**EXERCISE**
From the line with "glancev1beta1.Replicas := 0" through the line with "batchv1.jobMeta := emptyMeta;", repeat the entries verbatim, both end lines included, and add nothing.

---------- INPUT DATA

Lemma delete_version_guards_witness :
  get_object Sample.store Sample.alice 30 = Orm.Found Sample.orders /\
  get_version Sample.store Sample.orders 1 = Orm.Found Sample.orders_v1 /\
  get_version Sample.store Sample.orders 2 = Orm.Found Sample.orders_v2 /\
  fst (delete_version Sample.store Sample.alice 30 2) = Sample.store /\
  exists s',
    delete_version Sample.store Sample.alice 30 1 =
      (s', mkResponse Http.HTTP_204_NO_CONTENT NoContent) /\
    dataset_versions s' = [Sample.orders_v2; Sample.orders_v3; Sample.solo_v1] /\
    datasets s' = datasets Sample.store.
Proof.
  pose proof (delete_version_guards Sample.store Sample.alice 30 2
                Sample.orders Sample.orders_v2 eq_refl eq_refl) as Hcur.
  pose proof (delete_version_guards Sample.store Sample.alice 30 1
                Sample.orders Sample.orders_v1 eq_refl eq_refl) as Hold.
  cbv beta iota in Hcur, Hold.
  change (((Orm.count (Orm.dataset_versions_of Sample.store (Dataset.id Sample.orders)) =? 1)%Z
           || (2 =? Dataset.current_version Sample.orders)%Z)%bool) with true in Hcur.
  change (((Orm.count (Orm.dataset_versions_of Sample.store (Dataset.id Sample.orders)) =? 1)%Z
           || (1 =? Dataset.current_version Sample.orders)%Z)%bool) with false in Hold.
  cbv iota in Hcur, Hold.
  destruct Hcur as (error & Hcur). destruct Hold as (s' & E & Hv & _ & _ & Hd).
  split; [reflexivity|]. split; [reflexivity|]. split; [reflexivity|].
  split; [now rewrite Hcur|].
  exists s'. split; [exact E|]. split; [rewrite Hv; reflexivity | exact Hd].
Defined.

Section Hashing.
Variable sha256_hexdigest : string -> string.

--------------------
---------- INPUT DATA

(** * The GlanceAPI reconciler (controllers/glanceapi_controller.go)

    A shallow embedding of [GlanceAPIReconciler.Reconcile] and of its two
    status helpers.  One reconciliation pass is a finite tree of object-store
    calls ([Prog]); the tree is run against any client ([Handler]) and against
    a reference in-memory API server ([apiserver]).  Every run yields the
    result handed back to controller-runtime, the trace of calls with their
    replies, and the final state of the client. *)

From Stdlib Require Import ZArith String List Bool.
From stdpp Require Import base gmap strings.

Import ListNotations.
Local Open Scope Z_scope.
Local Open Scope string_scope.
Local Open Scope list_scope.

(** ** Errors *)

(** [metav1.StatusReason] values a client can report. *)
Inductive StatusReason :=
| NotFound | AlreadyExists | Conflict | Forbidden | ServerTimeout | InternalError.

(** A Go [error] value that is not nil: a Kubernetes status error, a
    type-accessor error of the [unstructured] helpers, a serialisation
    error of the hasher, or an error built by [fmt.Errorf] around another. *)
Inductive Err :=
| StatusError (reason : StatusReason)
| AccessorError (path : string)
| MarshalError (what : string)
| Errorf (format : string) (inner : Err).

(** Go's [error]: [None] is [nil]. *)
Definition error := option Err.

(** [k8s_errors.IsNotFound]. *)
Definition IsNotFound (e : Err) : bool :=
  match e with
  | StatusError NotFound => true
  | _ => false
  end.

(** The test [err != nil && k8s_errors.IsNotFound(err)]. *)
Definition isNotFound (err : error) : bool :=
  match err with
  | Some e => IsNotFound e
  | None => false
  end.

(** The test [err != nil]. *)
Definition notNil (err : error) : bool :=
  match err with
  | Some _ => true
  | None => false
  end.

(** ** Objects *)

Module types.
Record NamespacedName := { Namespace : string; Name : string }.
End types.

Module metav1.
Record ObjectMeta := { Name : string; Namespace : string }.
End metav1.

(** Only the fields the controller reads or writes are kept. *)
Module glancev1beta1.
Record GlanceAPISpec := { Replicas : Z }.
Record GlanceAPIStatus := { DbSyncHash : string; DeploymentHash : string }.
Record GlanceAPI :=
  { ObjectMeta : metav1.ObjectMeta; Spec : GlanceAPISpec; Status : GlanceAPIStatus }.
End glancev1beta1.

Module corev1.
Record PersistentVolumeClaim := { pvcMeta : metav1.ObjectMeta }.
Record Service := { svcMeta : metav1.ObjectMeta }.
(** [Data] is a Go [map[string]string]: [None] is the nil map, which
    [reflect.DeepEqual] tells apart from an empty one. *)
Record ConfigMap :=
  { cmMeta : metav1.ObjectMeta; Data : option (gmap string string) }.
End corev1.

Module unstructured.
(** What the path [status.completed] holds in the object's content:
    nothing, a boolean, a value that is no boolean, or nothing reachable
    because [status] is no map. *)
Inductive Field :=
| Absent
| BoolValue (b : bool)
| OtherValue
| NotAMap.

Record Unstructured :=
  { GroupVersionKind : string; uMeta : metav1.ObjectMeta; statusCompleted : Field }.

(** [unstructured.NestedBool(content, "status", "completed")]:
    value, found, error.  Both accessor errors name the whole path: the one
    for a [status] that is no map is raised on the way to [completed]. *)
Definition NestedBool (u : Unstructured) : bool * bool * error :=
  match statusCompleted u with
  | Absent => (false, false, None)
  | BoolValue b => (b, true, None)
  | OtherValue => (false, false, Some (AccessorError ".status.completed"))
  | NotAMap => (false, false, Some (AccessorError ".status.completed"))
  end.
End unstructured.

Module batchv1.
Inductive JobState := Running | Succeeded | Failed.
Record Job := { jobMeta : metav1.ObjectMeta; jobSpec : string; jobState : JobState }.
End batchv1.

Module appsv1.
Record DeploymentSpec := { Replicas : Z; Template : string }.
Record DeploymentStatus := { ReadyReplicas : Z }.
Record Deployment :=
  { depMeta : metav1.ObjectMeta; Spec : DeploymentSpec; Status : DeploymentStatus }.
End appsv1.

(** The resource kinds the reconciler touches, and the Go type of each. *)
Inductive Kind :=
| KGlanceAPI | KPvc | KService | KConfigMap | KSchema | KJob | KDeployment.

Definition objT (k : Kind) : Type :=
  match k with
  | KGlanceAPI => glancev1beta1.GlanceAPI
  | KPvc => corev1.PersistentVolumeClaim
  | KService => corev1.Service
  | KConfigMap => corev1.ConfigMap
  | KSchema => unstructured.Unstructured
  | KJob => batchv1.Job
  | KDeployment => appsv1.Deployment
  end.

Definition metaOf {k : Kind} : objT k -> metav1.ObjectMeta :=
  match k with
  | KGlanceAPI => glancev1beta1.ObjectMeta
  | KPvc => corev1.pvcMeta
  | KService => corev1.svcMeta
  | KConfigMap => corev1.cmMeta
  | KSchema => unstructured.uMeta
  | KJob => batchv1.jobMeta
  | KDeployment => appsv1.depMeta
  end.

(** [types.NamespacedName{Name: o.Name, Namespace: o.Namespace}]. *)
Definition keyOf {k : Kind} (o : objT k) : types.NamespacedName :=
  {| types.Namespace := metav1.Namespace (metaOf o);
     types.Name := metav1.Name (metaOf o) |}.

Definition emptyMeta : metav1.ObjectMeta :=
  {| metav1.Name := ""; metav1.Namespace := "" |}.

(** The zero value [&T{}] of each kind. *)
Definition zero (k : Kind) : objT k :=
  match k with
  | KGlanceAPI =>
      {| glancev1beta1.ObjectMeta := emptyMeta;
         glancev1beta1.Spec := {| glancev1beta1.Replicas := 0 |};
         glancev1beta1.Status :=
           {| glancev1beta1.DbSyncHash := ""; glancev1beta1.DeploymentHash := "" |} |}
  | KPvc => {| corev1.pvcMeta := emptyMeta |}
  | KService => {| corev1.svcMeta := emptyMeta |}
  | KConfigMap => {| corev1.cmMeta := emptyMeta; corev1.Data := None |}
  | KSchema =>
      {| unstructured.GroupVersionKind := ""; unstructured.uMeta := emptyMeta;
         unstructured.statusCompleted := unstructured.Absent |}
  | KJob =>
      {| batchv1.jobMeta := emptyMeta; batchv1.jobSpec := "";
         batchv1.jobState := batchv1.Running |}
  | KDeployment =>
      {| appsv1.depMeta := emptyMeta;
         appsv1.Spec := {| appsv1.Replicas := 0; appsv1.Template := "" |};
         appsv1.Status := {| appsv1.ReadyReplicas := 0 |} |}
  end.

--------------------
---------- INPUT DATA

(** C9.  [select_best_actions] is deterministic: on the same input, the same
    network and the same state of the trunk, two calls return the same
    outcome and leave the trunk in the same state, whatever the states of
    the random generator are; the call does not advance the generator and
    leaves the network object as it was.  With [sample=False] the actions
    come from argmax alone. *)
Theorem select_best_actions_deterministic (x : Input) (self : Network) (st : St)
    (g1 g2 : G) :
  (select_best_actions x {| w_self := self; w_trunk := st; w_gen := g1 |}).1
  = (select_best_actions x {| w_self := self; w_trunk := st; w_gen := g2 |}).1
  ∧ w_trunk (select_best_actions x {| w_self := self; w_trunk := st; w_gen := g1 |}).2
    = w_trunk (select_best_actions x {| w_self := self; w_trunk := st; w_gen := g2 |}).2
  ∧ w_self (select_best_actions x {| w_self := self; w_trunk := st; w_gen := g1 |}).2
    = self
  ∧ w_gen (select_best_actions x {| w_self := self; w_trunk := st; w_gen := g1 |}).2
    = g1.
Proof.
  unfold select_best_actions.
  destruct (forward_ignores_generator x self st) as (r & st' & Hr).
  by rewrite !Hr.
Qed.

--------------------

**OUTPUT OF THE EXERCISE**
         glancev1beta1.Spec := {| glancev1beta1.Replicas := 0 |};
         glancev1beta1.Status :=
           {| glancev1beta1.DbSyncHash := ""; glancev1beta1.DeploymentHash := "" |} |}
  | KPvc => {| corev1.pvcMeta := emptyMeta |}
  | KService => {| corev1.svcMeta := emptyMeta |}
  | KConfigMap => {| corev1.cmMeta := emptyMeta; corev1.Data := None |}
  | KSchema =>
      {| unstructured.GroupVersionKind := ""; unstructured.uMeta := emptyMeta;
         unstructured.statusCompleted := unstructured.Absent |}
  | KJob =>
      {| batchv1.jobMeta := emptyMeta; batchv1.jobSpec := "";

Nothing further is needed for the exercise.